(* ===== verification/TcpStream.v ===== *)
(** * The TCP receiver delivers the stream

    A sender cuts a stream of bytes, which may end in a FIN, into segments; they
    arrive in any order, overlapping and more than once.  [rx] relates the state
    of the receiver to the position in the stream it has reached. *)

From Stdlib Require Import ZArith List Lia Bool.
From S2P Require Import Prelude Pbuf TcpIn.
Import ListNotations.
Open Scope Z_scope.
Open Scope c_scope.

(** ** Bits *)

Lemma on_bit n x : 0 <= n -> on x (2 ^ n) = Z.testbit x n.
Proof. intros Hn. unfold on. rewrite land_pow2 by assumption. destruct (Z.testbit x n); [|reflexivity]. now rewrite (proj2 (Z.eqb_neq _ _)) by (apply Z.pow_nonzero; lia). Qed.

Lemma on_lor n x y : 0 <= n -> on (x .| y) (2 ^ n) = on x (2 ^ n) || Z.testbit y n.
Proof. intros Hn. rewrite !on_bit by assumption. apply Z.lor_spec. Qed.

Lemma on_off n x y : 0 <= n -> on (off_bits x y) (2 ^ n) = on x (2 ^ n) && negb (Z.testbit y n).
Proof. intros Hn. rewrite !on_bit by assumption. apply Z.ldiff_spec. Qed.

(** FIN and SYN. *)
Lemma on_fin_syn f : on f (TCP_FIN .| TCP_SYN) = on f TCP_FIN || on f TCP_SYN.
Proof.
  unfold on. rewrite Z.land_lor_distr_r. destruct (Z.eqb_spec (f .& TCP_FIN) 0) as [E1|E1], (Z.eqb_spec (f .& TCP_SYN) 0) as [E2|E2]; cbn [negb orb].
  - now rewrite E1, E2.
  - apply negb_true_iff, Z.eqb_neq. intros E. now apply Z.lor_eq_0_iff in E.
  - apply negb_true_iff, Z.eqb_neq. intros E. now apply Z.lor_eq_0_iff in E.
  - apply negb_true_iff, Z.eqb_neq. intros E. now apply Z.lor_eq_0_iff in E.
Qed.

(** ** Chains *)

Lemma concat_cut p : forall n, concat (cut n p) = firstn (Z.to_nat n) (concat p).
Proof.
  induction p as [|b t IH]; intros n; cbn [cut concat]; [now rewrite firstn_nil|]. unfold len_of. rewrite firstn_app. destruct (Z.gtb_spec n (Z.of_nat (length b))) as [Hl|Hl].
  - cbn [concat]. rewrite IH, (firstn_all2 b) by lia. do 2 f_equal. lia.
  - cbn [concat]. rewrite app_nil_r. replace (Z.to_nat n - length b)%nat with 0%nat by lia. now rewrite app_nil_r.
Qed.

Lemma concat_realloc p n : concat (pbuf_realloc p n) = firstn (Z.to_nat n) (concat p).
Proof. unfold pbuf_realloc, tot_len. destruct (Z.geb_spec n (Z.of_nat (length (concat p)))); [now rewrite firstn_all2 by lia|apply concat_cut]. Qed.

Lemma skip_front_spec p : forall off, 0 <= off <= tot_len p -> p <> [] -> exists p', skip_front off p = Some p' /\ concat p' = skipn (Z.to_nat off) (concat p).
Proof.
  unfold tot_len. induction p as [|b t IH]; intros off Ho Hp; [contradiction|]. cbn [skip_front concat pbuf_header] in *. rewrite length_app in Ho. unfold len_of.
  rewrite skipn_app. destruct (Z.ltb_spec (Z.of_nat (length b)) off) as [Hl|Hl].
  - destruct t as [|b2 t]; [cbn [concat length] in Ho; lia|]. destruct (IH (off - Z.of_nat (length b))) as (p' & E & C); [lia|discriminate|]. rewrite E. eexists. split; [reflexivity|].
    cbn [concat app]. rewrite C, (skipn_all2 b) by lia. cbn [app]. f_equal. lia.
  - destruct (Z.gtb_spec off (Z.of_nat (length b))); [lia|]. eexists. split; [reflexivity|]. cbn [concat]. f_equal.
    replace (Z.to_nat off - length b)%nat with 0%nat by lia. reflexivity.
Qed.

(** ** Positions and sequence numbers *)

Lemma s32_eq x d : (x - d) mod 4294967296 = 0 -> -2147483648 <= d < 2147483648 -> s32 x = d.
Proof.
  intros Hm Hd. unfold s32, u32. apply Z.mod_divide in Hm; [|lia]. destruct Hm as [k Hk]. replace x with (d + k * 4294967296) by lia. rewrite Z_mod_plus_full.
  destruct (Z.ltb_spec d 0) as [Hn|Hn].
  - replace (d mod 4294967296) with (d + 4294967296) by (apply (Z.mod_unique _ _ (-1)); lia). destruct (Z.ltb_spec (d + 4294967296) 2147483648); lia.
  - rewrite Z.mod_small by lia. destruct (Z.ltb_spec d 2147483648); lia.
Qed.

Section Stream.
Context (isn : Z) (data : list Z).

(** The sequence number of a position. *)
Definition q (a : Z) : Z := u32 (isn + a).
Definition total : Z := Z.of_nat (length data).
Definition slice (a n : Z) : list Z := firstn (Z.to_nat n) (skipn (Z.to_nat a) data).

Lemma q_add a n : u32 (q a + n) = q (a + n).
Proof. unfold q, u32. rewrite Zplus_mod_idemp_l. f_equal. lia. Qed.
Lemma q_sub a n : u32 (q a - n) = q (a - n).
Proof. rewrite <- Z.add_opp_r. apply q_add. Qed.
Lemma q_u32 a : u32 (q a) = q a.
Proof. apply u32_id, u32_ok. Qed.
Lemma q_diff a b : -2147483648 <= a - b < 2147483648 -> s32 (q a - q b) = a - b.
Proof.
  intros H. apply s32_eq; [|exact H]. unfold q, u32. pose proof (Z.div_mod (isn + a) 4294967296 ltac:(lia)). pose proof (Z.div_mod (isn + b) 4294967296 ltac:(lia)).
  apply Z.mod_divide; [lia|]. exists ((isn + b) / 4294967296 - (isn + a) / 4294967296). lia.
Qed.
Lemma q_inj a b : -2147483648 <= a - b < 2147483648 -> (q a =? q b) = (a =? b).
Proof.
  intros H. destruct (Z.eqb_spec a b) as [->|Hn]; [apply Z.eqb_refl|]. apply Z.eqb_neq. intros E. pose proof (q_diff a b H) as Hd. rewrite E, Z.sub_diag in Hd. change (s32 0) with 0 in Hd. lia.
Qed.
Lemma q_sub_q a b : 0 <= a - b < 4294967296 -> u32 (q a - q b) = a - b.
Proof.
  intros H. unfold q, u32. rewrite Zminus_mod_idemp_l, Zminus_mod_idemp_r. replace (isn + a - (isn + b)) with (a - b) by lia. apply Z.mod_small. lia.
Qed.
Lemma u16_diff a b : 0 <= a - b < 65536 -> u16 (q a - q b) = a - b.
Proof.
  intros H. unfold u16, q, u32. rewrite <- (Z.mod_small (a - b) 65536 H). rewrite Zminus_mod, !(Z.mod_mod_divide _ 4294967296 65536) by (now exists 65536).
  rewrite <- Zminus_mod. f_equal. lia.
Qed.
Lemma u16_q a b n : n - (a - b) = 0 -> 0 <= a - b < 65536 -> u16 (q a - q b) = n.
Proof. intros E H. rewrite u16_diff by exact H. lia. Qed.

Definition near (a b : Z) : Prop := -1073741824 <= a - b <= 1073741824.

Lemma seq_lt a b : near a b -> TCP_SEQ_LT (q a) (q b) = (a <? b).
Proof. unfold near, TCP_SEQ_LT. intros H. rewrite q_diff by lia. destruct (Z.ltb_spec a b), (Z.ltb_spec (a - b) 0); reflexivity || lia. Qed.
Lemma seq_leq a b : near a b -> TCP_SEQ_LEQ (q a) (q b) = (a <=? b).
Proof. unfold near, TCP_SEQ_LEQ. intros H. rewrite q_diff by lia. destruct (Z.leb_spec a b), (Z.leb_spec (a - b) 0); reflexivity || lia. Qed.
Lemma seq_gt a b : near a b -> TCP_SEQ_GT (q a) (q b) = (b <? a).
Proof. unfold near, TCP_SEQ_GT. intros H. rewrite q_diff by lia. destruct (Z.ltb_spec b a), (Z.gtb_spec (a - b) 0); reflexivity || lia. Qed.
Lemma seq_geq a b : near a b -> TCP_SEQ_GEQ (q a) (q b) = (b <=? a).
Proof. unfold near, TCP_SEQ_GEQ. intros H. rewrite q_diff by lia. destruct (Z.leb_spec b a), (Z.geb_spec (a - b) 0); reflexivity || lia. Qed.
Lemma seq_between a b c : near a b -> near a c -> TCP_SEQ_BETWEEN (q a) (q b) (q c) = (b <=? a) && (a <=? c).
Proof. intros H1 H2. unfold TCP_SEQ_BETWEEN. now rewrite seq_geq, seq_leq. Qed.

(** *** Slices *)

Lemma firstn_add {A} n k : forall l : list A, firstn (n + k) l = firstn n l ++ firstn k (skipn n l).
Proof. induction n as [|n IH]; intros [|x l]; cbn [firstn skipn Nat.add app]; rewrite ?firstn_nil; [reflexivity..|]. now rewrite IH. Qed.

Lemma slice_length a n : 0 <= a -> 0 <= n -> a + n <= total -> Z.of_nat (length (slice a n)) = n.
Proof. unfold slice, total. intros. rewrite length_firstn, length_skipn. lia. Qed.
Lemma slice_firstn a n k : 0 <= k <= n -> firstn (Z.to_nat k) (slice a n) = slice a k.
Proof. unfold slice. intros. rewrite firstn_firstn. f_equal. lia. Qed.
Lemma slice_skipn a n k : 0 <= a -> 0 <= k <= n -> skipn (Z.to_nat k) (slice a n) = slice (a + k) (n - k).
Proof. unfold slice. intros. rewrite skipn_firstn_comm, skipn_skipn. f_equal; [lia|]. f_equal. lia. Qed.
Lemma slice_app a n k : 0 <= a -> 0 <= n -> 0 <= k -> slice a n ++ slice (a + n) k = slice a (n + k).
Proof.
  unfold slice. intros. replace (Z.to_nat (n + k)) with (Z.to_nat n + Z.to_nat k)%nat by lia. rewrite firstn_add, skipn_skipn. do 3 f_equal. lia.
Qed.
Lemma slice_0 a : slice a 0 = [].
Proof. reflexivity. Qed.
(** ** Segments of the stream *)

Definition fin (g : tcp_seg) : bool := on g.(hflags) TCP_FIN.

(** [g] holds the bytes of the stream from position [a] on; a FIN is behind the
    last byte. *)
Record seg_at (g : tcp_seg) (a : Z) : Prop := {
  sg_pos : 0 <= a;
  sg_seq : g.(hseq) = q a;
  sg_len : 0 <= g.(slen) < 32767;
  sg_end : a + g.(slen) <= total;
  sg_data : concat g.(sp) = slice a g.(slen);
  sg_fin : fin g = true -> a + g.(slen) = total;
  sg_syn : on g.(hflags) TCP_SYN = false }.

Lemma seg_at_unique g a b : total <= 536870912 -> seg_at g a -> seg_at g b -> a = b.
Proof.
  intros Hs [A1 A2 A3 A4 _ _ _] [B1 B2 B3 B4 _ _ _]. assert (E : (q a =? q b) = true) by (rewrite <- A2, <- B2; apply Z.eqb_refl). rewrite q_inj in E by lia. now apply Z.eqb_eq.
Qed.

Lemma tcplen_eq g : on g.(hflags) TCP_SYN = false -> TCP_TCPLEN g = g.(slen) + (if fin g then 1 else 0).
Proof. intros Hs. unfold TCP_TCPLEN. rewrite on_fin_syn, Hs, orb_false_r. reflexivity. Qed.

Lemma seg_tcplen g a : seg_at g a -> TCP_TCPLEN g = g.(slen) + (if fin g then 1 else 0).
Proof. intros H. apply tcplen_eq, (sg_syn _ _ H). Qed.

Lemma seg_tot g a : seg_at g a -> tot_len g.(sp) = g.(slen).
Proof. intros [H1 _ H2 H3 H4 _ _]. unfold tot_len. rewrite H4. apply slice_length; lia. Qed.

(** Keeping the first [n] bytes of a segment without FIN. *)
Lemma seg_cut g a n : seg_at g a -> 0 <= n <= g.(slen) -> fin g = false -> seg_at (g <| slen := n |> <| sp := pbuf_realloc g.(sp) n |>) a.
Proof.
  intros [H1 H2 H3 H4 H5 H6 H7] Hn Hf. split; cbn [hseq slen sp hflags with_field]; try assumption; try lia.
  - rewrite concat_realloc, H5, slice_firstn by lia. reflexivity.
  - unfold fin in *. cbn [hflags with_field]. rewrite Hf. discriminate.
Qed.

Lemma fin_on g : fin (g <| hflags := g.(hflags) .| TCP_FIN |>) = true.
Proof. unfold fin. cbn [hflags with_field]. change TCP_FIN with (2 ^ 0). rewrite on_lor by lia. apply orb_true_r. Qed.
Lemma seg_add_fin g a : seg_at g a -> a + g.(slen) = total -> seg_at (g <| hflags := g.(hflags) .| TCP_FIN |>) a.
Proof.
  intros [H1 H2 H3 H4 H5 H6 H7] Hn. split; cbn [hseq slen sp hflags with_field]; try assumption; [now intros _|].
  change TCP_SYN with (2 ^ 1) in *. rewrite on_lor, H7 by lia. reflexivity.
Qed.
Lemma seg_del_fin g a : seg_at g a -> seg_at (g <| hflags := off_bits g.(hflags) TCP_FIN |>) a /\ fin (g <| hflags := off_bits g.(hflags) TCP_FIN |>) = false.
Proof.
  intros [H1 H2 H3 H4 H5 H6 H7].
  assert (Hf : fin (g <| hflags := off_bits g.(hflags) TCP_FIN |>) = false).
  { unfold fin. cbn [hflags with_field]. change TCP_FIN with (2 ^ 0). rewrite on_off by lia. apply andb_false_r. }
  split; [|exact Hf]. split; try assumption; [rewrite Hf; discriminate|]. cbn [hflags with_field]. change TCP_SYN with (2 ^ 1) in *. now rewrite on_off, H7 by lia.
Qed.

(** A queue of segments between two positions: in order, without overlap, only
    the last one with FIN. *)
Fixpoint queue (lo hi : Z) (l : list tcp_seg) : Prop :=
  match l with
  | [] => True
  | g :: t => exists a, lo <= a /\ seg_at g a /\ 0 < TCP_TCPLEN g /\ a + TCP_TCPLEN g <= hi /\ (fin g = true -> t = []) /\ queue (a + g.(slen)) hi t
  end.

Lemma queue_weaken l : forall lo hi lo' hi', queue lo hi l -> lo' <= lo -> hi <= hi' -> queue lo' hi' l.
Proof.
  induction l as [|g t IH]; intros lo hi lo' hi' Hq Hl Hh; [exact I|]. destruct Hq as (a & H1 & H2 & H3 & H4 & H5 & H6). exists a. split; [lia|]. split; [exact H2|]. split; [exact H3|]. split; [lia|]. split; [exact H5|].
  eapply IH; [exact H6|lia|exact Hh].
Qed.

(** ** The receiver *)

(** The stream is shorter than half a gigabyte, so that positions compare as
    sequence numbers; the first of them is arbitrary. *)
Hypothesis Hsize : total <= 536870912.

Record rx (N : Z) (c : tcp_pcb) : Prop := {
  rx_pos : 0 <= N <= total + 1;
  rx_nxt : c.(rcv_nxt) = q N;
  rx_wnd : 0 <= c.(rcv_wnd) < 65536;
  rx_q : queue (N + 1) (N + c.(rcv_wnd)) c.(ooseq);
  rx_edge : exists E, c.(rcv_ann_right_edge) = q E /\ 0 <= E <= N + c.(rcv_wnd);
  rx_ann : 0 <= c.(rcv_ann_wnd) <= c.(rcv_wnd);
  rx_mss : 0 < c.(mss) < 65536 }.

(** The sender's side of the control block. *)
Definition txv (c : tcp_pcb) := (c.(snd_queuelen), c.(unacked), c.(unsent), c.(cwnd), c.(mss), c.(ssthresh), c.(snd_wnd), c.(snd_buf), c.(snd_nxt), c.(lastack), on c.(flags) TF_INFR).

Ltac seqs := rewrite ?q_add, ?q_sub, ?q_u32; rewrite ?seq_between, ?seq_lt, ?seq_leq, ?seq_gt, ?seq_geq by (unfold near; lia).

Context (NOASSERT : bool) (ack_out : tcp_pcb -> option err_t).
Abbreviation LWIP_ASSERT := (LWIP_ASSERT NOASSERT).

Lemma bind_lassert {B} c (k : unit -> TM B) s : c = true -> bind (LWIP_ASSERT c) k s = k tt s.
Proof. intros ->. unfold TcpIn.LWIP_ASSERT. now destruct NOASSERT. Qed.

========

**Problem**: Everything above from the line containing "(** ** Chains *)" down to the line containing "induction p as [|b t IH]; intros n;" should be copied exactly, both end lines included, and nothing else.

**Expected answer**:
(** ** Chains *)

Lemma concat_cut p : forall n, concat (cut n p) = firstn (Z.to_nat n) (concat p).
Proof.
  induction p as [|b t IH]; intros n; cbn [cut concat]; [now rewrite firstn_nil|]. unfold len_of. rewrite firstn_app. destruct (Z.gtb_spec n (Z.of_nat (length b))) as [Hl|Hl].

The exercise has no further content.